One annoying thing about Kindle 2 is the fact that I can’t change the font settings. I’m using it in Romania, where I obviously don’t have access to the Whsipernet network, so I can’t actually register it via mobile. It seems the settings are locked down by this registration, since every time I try to change fonts it keeps asking me to register my device.

And that leads to another important aspect of the Amazon Kindle 2: getting the actual books in it. Once connected to my MacBook Pro, it appears as a regular device, mounted below the hard disk. I can copy and paste from and to it whatever I want. However, the books must be in a proper format (and that would be .mobi) in order to be recognized.. Fortunately, Amazon provides an email service for converting .doc or .pdf documents into .mobi and it works pretty good. Basically, all the books I have on my Kindle 2 are generated this way: emailed to the email converting service at Amazon and then copied from the laptop to the device.

Note: at the time of writing, Amazon Kindle DX, featuring a screen of 9.7 inches and auto-rotation was just launched. Although I don’t plan to replace soon my Kindle, if you didn’t get one for you, maybe that would be a good moment. Amazond Kindle 2 costs 359 USD and Amazon Kindle DX cost 489 USD, but apparently it has as much as double storage space compared with Kindle 2.

Amazon Kindle 2 Insertion Points

As opposed to my iPhone, which is an almost ubiquitous device in my life, the Amazon Kindle 2, has less insertion points. I don’t use it all the time, it has different attention needs from my part.
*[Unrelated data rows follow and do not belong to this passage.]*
(** * BernGrid.py: grid-based Bayesian updating for a Bernoulli likelihood

    A shallow embedding of [src/funcs/BernGrid.py].  The file is a partial
    port of an R script: the statements of [bern_grid] that are Python
    (lines 34-59) are read as Python, statement by statement; the plotting
    code from line 64 on is still R, which Python does not parse, so that the
    file as a whole does not compile.

    numpy data are modelled as they are at run time: one-dimensional arrays
    of dtype int64 (63+1 bit two's complement, wrap-around written out over
    [Z]) or float64 (IEEE 754 binary64, the kernel's primitive floats).
    Exceptions carry the source line that raises them. *)

From Stdlib Require Import ZArith List Ascii String QArith Floats Permutation Sorted.
From Stdlib Require Import Lia Lqa.
From stdpp Require Import gmap strings.
Import ListNotations.

Set Warnings "-inexact-float".

Local Open Scope string_scope.
Local Open Scope Z_scope.

(** ** int64 *)

Module Int64.

Definition min_signed : Z := - 2 ^ 63.
Definition max_signed : Z := 2 ^ 63 - 1.

Definition in_range (z : Z) : Prop := min_signed <= z <= max_signed.

(** Two's complement wrap-around of an unbounded result. *)
Definition wrap (z : Z) : Z := (z + 2 ^ 63) mod 2 ^ 64 - 2 ^ 63.

Definition add (a b : Z) : Z := wrap (a + b).
Definition sub (a b : Z) : Z := wrap (a - b).
Definition mul (a b : Z) : Z := wrap (a * b).
Definition xor (a b : Z) : Z := wrap (Z.lxor a b).

(** Conversion to float64, rounding to nearest. *)
Definition to_float (z : Z) : float :=
  if z =? min_signed then (-9223372036854775808)%float
  else if z <? 0 then PrimFloat.opp (PrimFloat.of_uint63 (Uint63.of_Z (- z)))
  else PrimFloat.of_uint63 (Uint63.of_Z z).

End Int64.

(** ** numpy arrays and scalars *)

Inductive ndarray : Type :=
| Int64Arr (l : list Z)
| Float64Arr (l : list float).

Inductive npscalar : Type :=
| NpInt64 (z : Z)
| NpFloat64 (f : float).

Definition len (a : ndarray) : Z :=
  match a with
  | Int64Arr l => Z.of_nat (length l)
  | Float64Arr l => Z.of_nat (length l)
  end.

Definition is_float (a : ndarray) : bool :=
  match a with Float64Arr _ => true | Int64Arr _ => false end.

(** ** Python values bound to global names *)

Inductive pyval : Type :=
| PyInt (z : Z)
| PyFloat (f : float)
| PyArr (a : ndarray)
| PyNone
| PyBernGrid.   (* the function object created by [def bern_grid] *)

(** The module namespace: the global names other than [np] (bound by line 1)
    and the builtins. *)
Abbreviation namespace := (gmap string pyval).

(** ** Exceptions and outcomes *)

Inductive exn : Type :=
| NameError (name : string)      (* name '...' is not defined *)
| TypeError (what : string)
| ValueError (what : string).

Definition exn_class (e : exn) : string :=
  match e with
  | NameError _ => "NameError"
  | TypeError _ => "TypeError"
  | ValueError _ => "ValueError"
  end.

Inductive outcome (A : Type) : Type :=
| Ok (a : A)
| Raise (line : nat) (e : exn).
Arguments Ok {A} a.
Arguments Raise {A} line e.

#[global] Instance outcome_ret : MRet outcome := fun A a => Ok a.

#[global] Instance outcome_bind : MBind outcome := fun A B k m =>
  match m with
  | Ok a => k a
  | Raise ln e => Raise ln e
  end.

Definition raises {A} (m : outcome A) : Prop :=
  match m with Ok _ => False | Raise _ _ => True end.

Definition raised_at {A} (m : outcome A) : option nat :=
  match m with Ok _ => None | Raise ln _ => Some ln end.

Definition raised_class {A} (m : outcome A) : option string :=
  match m with Ok _ => None | Raise _ e => Some (exn_class e) end.

(** Reading a global name. *)
Definition load_global (ln : nat) (g : namespace) (x : string) : outcome pyval :=
  match g !! x with
  | Some v => Ok v
  | None => Raise ln (NameError x)
  end.

(** ** numpy operations used by [bern_grid] *)

(** Shapes [(n,)] and [(m,)] broadcast when [n = m] or one of them is 1. *)
Fixpoint zip_with' {A B C} (f : A -> B -> C) (la : list A) (lb : list B) : list C :=
  match la, lb with
  | a :: la, b :: lb => f a b :: zip_with' f la lb
  | _, _ => []
  end.

Definition broadcast {A B C} (f : A -> B -> C) (la : list A) (lb : list B)
  : option (list C) :=
  if (length la =? length lb)%nat then Some (zip_with' f la lb)
  else match la, lb with
       | [a], _ => Some (map (f a) lb)
       | _, [b] => Some (map (fun a => f a b) la)
       | _, _ => None
       end.

Definition shape_error : exn :=
  ValueError "operands could not be broadcast together".

Definition xor_error : exn :=
  TypeError "ufunc 'bitwise_xor' not supported for the input types".

(** [v == 1]: elementwise on an array, Python equality otherwise. *)
Definition eq_one (v : pyval) : list bool :=
  match v with
  | PyInt z => [z =? 1]
  | PyFloat f => [PrimFloat.eqb f 1]
  | PyArr (Int64Arr l) => map (fun z => z =? 1) l
  | PyArr (Float64Arr l) => map (fun f => PrimFloat.eqb f 1) l
  | PyNone | PyBernGrid => [false]
  end.

(** [np.count_nonzero] of a boolean array (or boolean). *)
Definition count_nonzero (bs : list bool) : Z :=
  Z.of_nat (length (List.filter (fun b : bool => b) bs)).

(** [k - a] for a Python int [k]. *)
Definition rsub_int (k : Z) (a : ndarray) : ndarray :=
  match a with
  | Int64Arr l => Int64Arr (map (fun x => Int64.sub k x) l)
  | Float64Arr l => Float64Arr (map (fun x => PrimFloat.sub (Int64.to_float k) x) l)
  end.

(** [k * a] for a Python int [k]. *)
Definition mul_int (k : Z) (a : ndarray) : ndarray :=
  match a with
  | Int64Arr l => Int64Arr (map (fun x => Int64.mul k x) l)
  | Float64Arr l => Float64Arr (map (fun x => PrimFloat.mul (Int64.to_float k) x) l)
  end.

(** [a ^ b] on arrays: the ufunc [bitwise_xor] has no loop for float64; the
    dtypes are resolved before the shapes are broadcast. *)
Definition bitwise_xor (ln : nat) (a b : ndarray) : outcome ndarray :=
  match a, b with
  | Int64Arr la, Int64Arr lb =>
      match broadcast Int64.xor la lb with
      | Some l => Ok (Int64Arr l)
      | None => Raise ln shape_error
      end
  | _, _ => Raise ln xor_error
  end.

(** [a ^ k] for a Python int [k]. *)
Definition bitwise_xor_int (ln : nat) (a : ndarray) (k : Z) : outcome ndarray :=
  match a with
  | Int64Arr la => Ok (Int64Arr (map (fun x => Int64.xor x k) la))
  | Float64Arr _ => Raise ln xor_error
  end.

(** [a * b] on arrays; int64 with float64 gives float64. *)
Definition multiply (ln : nat) (a b : ndarray) : outcome ndarray :=
  let res {A} (mk : list A -> ndarray) (o : option (list A)) :=
    match o with Some l => Ok (mk l) | None => Raise ln shape_error end in
  match a, b with
  | Int64Arr la, Int64Arr lb => res Int64Arr (broadcast Int64.mul la lb)
  | Int64Arr la, Float64Arr lb =>
      res Float64Arr (broadcast (fun x y => PrimFloat.mul (Int64.to_float x) y) la lb)
  | Float64Arr la, Int64Arr lb =>
      res Float64Arr (broadcast (fun x y => PrimFloat.mul x (Int64.to_float y)) la lb)
  | Float64Arr la, Float64Arr lb => res Float64Arr (broadcast PrimFloat.mul la lb)
  end.

(** numpy's summation of float64, on 8 to 128 elements: eight running sums
    over the blocks of eight, their total taken pairwise, then the elements
    left over one by one. *)
Fixpoint sum_blocks (r0 r1 r2 r3 r4 r5 r6 r7 : float) (a : list float) : float :=
  match a with
  | a0 :: a1 :: a2 :: a3 :: a4 :: a5 :: a6 :: a7 :: rest =>
      sum_blocks (r0 + a0) (r1 + a1) (r2 + a2) (r3 + a3)
                 (r4 + a4) (r5 + a5) (r6 + a6) (r7 + a7) rest
  | _ =>
      fold_left PrimFloat.add a
        (((r0 + r1) + (r2 + r3)) + ((r4 + r5) + (r6 + r7)))%float
  end.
But when I use it, I do it for at least 30 minutes.

I read books whenever I got the chance. If I know I’ll be staying in some place longer than 1 or 2 hours I always carry it in my backpack. Once I’m done with all my twittering, email checking and browsing with my iPhone, I can safely revert to a much more relaxing activity like reading.
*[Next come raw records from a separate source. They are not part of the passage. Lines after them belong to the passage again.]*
(** [if k in payload: b.k = str(payload.get(k, ''))[:n]] *)
Definition put_text (payload : gmap string json) (k : string) (n : nat)
    (set : option string -> Book -> Book) (e : edit) : edit :=
  match payload !! k with
  | None => e
  | Some v => (set (Some (Py.slice 0 n (Json.str v))) (fst e), snd e)
  end.

Definition put_date (payload : gmap string json) (e : edit) : edit :=
  match payload !! "Book_Publication_Date" with
  | None => e
  | Some v =>
      let s := Json.str v in
      let dt := parse_either s in
      if negb (is_some dt) && negb (Py.falsy s)
      then (fst e, add_error "Book_Publication_Date" "Invalid date format" (snd e))
      else (set_Book_Publication_Date dt (fst e), snd e)
  end.

(** The field updates of PUT, in the order of the source. *)
Definition put_fields (payload : gmap string json) (b : Book) : edit :=
  put_date payload
    (put_text payload "Book_Description" 2000 set_Book_Description
      (put_text payload "Book_Publication" 200 set_Book_Publication
        (put_required payload "Book_Genre" 120 set_Book_Genre
          (put_required payload "Book_Author" 120 set_Book_Author
            (put_required payload "Book_Title" 300 set_Book_Title (b, [])))))).

(** The keys [api_book_item] tests with [in], in the order of the source. *)
Definition put_keys : list string :=
  ["Book_Title"; "Book_Author"; "Book_Genre"; "Book_Publication";
   "Book_Description"; "Book_Publication_Date"].

(** [api_book_item], method PUT.  Without a commit the edits are dropped
    with the session.  A body that is no object and holds none of the keys
    changes nothing and is answered with the book as it is. *)
Definition api_book_item_PUT (d : db) (book_id : Z) (rq : request)
  : response * db :=
  match Sql.get Book_ID book_id (books d) with
  | None => ((JsonMessage "Book not found", 404), d)
  | Some b =>
      if negb (is_json rq) then ((JsonMessage "Request body must be JSON", 400), d)
      else
        match get_json rq with
        | NotJson => ((ErrorPage, 400), d)
        | JObject payload =>
            match put_fields payload b with
            | (_, (_ :: _) as errors) =>
                ((JsonErrors (format_errors errors), 400), d)
            | (b', []) =>
                ((JsonObject (to_dict b'), 200),
                 mkdb (Sql.replace Book_ID b' (books d)) (genres d) (authors d))
            end
        | other =>
            if no_key_in put_keys other then ((JsonObject (to_dict b), 200), d)
            else ((ServerError, 500), d)
        end
  end.

(** [api_book_item], method DELETE. *)
Definition api_book_item_DELETE (d : db) (book_id : Z) : response * db :=
  match Sql.get Book_ID book_id (books d) with
  | None => ((JsonMessage "Book not found", 404), d)
  | Some b =>
      ((JsonObject [], 204),
       mkdb (Sql.remove Book_ID (Book_ID b) (books d)) (genres d) (authors d))
  end.

(** [api_genre_item], method DELETE. *)
Definition api_genre_item_DELETE (d : db) (genre_id : Z) : response * db :=
  match Sql.get Genre_ID genre_id (genres d) with
  | None => ((JsonMessage "Genre not found", 404), d)
  | Some g =>
      ((JsonObject [], 204),
       mkdb (books d) (Sql.remove Genre_ID (Genre_ID g) (genres d)) (authors d))
  end.

(** [api_author_item], method DELETE. *)
Definition api_author_item_DELETE (d : db) (author_id : Z) : response * db :=
  match Sql.get Author_ID author_id (authors d) with
  | None => ((JsonMessage "Author not found", 404), d)
  | Some a =>
      ((JsonObject [], 204),
       mkdb (books d) (genres d) (Sql.remove Author_ID (Author_ID a) (authors d)))
  end.

(** [payload.get(k, '').strip()]; [None] is the [AttributeError] of a value
    that is not a string. *)
Definition payload_strip (payload : gmap string json) (k : string)
  : option string :=
  match payload !! k with
  | None => Some EmptyString
  | Some (JStr s) => Some (Py.strip s)
  | Some _ => None
  end.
Kindle 2 proved to be a fantastic asset on my recent trips to Japan and New Zealand. Staying in a plane for more than 10 hours in a row (and doing this for 4 times in less than 2 weeks) can be quite a stressful experience. Introducing Amazon Kindle 2: I always carry it with the GSM antenna switched off, so it doesn’t really count as a phone. I can switch it on a few minutes after taking off and keeping on until we’re ready to land. It’s better than inflight entertainment, that’s for sure.

Most of the time I use my Amazon Kindle 2 in the afternoon, during Bianca’s sleep and sometimes in the evening. Reading before going to bed is also something that I should really like to do, if I would not spend that time taking care of my blog. Because of the time difference between my readers and myself I always find that the action on my blog starts in the afternoon and ends late in the night.
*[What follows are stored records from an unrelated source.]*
(** * xv6 write-ahead log (kernel/log.c): shallow embedding and properties

    The development follows kernel/log.c function by function.  A C [int]
    is a [Z] in the 32-bit two's complement range, and every [int]
    addition, subtraction and multiplication of log.c is followed by its
    wrap-around ([int_wrap]); so are the assignments of the [uint] fields
    of the superblock to [log.start] and [log.size], and an [int] passed
    as the [uint] block number of [bread] is converted ([to_uint]).  Loop
    counters run below [log.lh.n], an [int], and never wrap.  The block
    numbers of buffers ([uint] in struct buf, stored into the [int] array
    of the header, compared with [==] and passed back to [bread]) keep
    their 32-bit pattern throughout, so such a block number is modelled by
    its unsigned value.  A disk block is the list of its 32-bit words
    (BSIZE / 4 of them): the header block is accessed by the code through
    a cast to [struct logheader], i.e. word 0 is [n] and word 1+i is
    [block[i]]; data blocks are only ever copied whole.

    All buffers live on the single device [log.dev].  The sleep-lock of a
    buffer shows where code asks for a buffer while it holds one: [bread]
    is given the buffers its caller holds, and a call for one of them
    never returns.  The spinlock [log.lock] is not modelled: every locked
    region of log.c is one atomic step of the thread system below.

    Behind the log come the page allocator (kernel/kalloc.c) over a
    byte-addressed memory with little-endian 8-byte pointers, the console
    (kernel/console.c) with its ring buffer and [uint] indices, and the
    device-number macros of kernel/file.h. *)

From Stdlib Require Import ZArith Lia List String.

From stdpp Require Import base tactics option list list_numbers functions gmap fin_maps.

Local Open Scope Z_scope.

(** ** Data model *)

(** [struct logheader { int n; int block[LOGSIZE]; }] *)
Record logheader := LogHeader {
  lh_n : Z;
  lh_block : list Z
}.

(** [struct log] without its spinlock. *)
Record log_t := Log {
  log_start : Z;
  log_size : Z;
  log_outstanding : Z;
  log_committing : Z;
  log_dev : Z;
  log_lh : logheader
}.

(** What the log does to its collaborators, in program order: block
    writes, pin and unpin calls of the buffer cache, and the sleep and
    wakeup calls on the channel [&log]. *)
Inductive event :=
  | EvBwrite (blockno : Z) (data : list Z)
  | EvBpin (blockno : Z)
  | EvBunpin (blockno : Z)
  | EvSleep
  | EvWakeup.

(** The kernel state the log code touches: the global [log], the disk, the
    buffer cache (block number to cached payload), the pin count of every
    block, the history of events, and the killed flag of the calling
    process (set by an external kill; log.c never reads it). *)
Record kstate := KState {
  k_log : log_t;
  k_disk : Z -> list Z;
  k_bcache : gmap Z (list Z);
  k_pin : Z -> Z;
  k_trace : list event;
  k_killed : bool
}.

Definition set_log (l : log_t) (s : kstate) : kstate :=
  KState l (k_disk s) (k_bcache s) (k_pin s) (k_trace s) (k_killed s).

Definition set_disk (d : Z -> list Z) (s : kstate) : kstate :=
  KState (k_log s) d (k_bcache s) (k_pin s) (k_trace s) (k_killed s).

Definition set_bcache (c : gmap Z (list Z)) (s : kstate) : kstate :=
  KState (k_log s) (k_disk s) c (k_pin s) (k_trace s) (k_killed s).

Definition set_pin (p : Z -> Z) (s : kstate) : kstate :=
  KState (k_log s) (k_disk s) (k_bcache s) p (k_trace s) (k_killed s).

Definition emit (e : event) (s : kstate) : kstate :=
  KState (k_log s) (k_disk s) (k_bcache s) (k_pin s) (k_trace s ++ [e]) (k_killed s).

Definition set_lh (h : logheader) (l : log_t) : log_t :=
  Log (log_start l) (log_size l) (log_outstanding l) (log_committing l) (log_dev l) h.

Definition set_outstanding (v : Z) (l : log_t) : log_t :=
  Log (log_start l) (log_size l) v (log_committing l) (log_dev l) (log_lh l).

Definition set_committing (v : Z) (l : log_t) : log_t :=
  Log (log_start l) (log_size l) (log_outstanding l) v (log_dev l) (log_lh l).

(** C [int] arithmetic: 32 bits, two's complement. *)
Definition int_ok (z : Z) : Prop := -2147483648 <= z < 2147483648.

Definition int_wrap (z : Z) : Z := (z + 2147483648) mod 4294967296 - 2147483648.

(** The conversion of an [int] to a [uint] parameter. *)
Definition to_uint (z : Z) : Z := z mod 4294967296.

(** ** The monad of kernel code: state, [panic] and undefined behaviour *)

(** How a call ends: it returns ([Ok]), it stops the kernel in [panic], it
    runs into undefined behaviour of C ([Fault]), or it never returns
    because it sleeps on a buffer that will not be released ([Blocked]). *)
Inductive result (A : Type) :=
  | Ok (a : A)
  | Panic (msg : string)
  | Fault
  | Blocked.

Arguments Ok {A} a.

Arguments Panic {A} msg.

Arguments Fault {A}.

Arguments Blocked {A}.

Definition M (A : Type) : Type := kstate -> result (A * kstate).

#[global] Instance M_ret : MRet M := fun A a s => Ok (a, s).

#[global] Instance M_bind : MBind M := fun A B f m s =>
  match m s with
  | Ok (a, s') => f a s'
  | Panic msg => Panic msg
  | Fault => Fault
  | Blocked => Blocked
  end.

Definition panic {A : Type} (msg : string) : M A := fun _ => Panic msg.

Definition fault {A : Type} : M A := fun _ => Fault.

Definition get_log : M log_t := fun s => Ok (k_log s, s).

Definition put_log (l : log_t) : M unit := fun s => Ok (tt, set_log l s).

Definition of_option {A : Type} (o : option A) : M A :=
  match o with Some a => mret a | None => fault end.

(** [for (i = i0; i < i0 + iters; i++) body(i)]: the loops of log.c run up
    to [log.lh.n], which no loop body assigns, so the trip count is fixed
    on entry. *)
Fixpoint for_loop (body : Z -> M unit) (i : Z) (iters : nat) : M unit :=
  match iters with
  | O => mret tt
  | S k => body i ;; for_loop body (i + 1) k
  end.

(** C array accesses: an index outside the array is undefined behaviour. *)
Definition arr_get (a : list Z) (i : Z) : option Z :=
  if 0 <=? i then a !! Z.to_nat i else None.

Definition arr_set (a : list Z) (i v : Z) : option (list Z) :=
  if (0 <=? i) && (i <? Z.of_nat (length a)) then Some (<[Z.to_nat i := v]> a)
  else None.

(** ** The buffer cache (bio.c) *)

(** What a [bread] of block [b] returns: the cached payload if the block is
    cached, the disk contents otherwise. *)
Definition bview (s : kstate) (b : Z) : list Z :=
  default (k_disk s b) (k_bcache s !! b).

(** Modelled from the spec: bio.c is not among the sources.  [bread] is the
    spec's read-block: it returns a locked handle of the buffer of the
    block, loading the block from disk when it is not cached, and it may
    block until the holder of the buffer releases it.  A buffer is
    identified by its block number, which is the [b->blockno] of the
    handle.  [held] are the buffers the calling code holds locked at the
    call, those it has got from [bread] and not yet given to [brelse]:
    asking for one of them waits for a release that cannot come, and the
    call never returns ([Blocked]).  A buffer that another thread holds
    only delays the call. *)
Definition bread (held : list Z) (blockno : Z) : M Z := fun s =>
  if decide (blockno ∈ held) then Blocked
  else
    match k_bcache s !! blockno with
    | Some _ => Ok (blockno, s)
    | None => Ok (blockno, set_bcache (<[blockno := k_disk s blockno]> (k_bcache s)) s)
    end.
But once I’m done with the conversational mood, I find quite a little bit of pleasure taking my Kindle 2 and reading some fine piece of literature or self-improving text.

All in all, despite its drawbacks, Amazon Kindle 2 is a gadget with a clear place in my space.




7 thoughts on “Amazon Kindle 2 Review”

  1. I was tossing up between the Sony and the Kindle but the wireless has done it for me along with the fact that I can send my own ebooks to the reader. Just purchased the Kindle on Amazon and cannot wait to try it out!

    Thanks for the review!

    Reply
  2. I didn’t realize you can’t buy a Kindle in Europe? Is that true? and if so why? I would think Amazon would want to sell Kindles in Europe to increase the sales and popularity.
    .-= Kindle Covers and Cases´s last blog ..Top 5 Tuff-Luv Leather Kindle Case Covers and Stands =-.

    Reply
  3. A friend bought one for me and send it via DHL. I can’t buy books from Amazon and I don’t. I use it to read my own PDF’s and this is why I use extensively their conversion email service.

    Reply
  4. Thank you for this review. I wonder how you got one if you live in europe, and how you can buy books. I guess you have an american credit card to buy from amazon. Right?
    .-= Oscar – freestyle mind´s last blog ..Becoming a better writer update =-.